(** * ralphex orchestration core: runner, prompt builders, line reader, progress log

    A shallow embedding of the Go sources
      - [pkg/runner] signal helpers ([IsTerminalSignal], [IsReviewDone], [IsCodexDone]),
      - [pkg/runner/prompts.go] (the five prompt builders),
      - [pkg/runner] runner ([Run], [runFull], [runReviewOnly], [runCodexOnly],
        [runTaskPhase], [runClaudeReview], [runCodexPhase]),
      - [readLines] of the unbounded-line-reader plan,
      - the [NewLogger] / [isProgressCompleted] decision logic of the
        progress-fresh-start plan.

    Conventions.  A Go [string] is a sequence of bytes and is modelled by
    [String.string] (a sequence of 8-bit [ascii]); Go's [len] is
    [String.length].  A Go [error] is modelled by its message; [nil] is [None].
    [fmt.Errorf("p: %w", e)] is the message ["p: " ++ e].  A Go [int] that
    only counts loop iterations is a [Z]. *)

From Stdlib Require Import String Ascii List ZArith Lia Bool Arith.
From Stdlib Require Import Numbers.DecimalString.
Import ListNotations.

Open Scope string_scope.

(* ------------------------------------------------------------------ *)
(** ** Go string primitives *)

Module GoString.

(** [s[n:]] for [n <= len(s)]. *)
Fixpoint drop (n : nat) (s : string) : string :=
  match n, s with
  | O, _ => s
  | S n', String _ s' => drop n' s'
  | S _, EmptyString => EmptyString
  end.

(** [s[:n]] for [n <= len(s)]. *)
Fixpoint take (n : nat) (s : string) : string :=
  match n, s with
  | O, _ => EmptyString
  | S n', String c s' => String c (take n' s')
  | S _, EmptyString => EmptyString
  end.

(** [strings.HasPrefix(s, p)]. *)
Fixpoint HasPrefix (s p : string) {struct p} : bool :=
  match p, s with
  | EmptyString, _ => true
  | String a p', String b s' => Ascii.eqb a b && HasPrefix s' p'
  | String _ _, EmptyString => false
  end.

(** [strings.Contains(s, sub)]. *)
Fixpoint Contains (s sub : string) : bool :=
  HasPrefix s sub ||
  match s with
  | EmptyString => false
  | String _ s' => Contains s' sub
  end.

- **Your task**
In the listing above, find each line with the word "Fixpoint" and copy it.

- **Exercise output**
Fixpoint drop (n : nat) (s : string) : string :=
Fixpoint take (n : nat) (s : string) : string :=
Fixpoint HasPrefix (s p : string) {struct p} : bool :=
Fixpoint Contains (s sub : string) : bool :=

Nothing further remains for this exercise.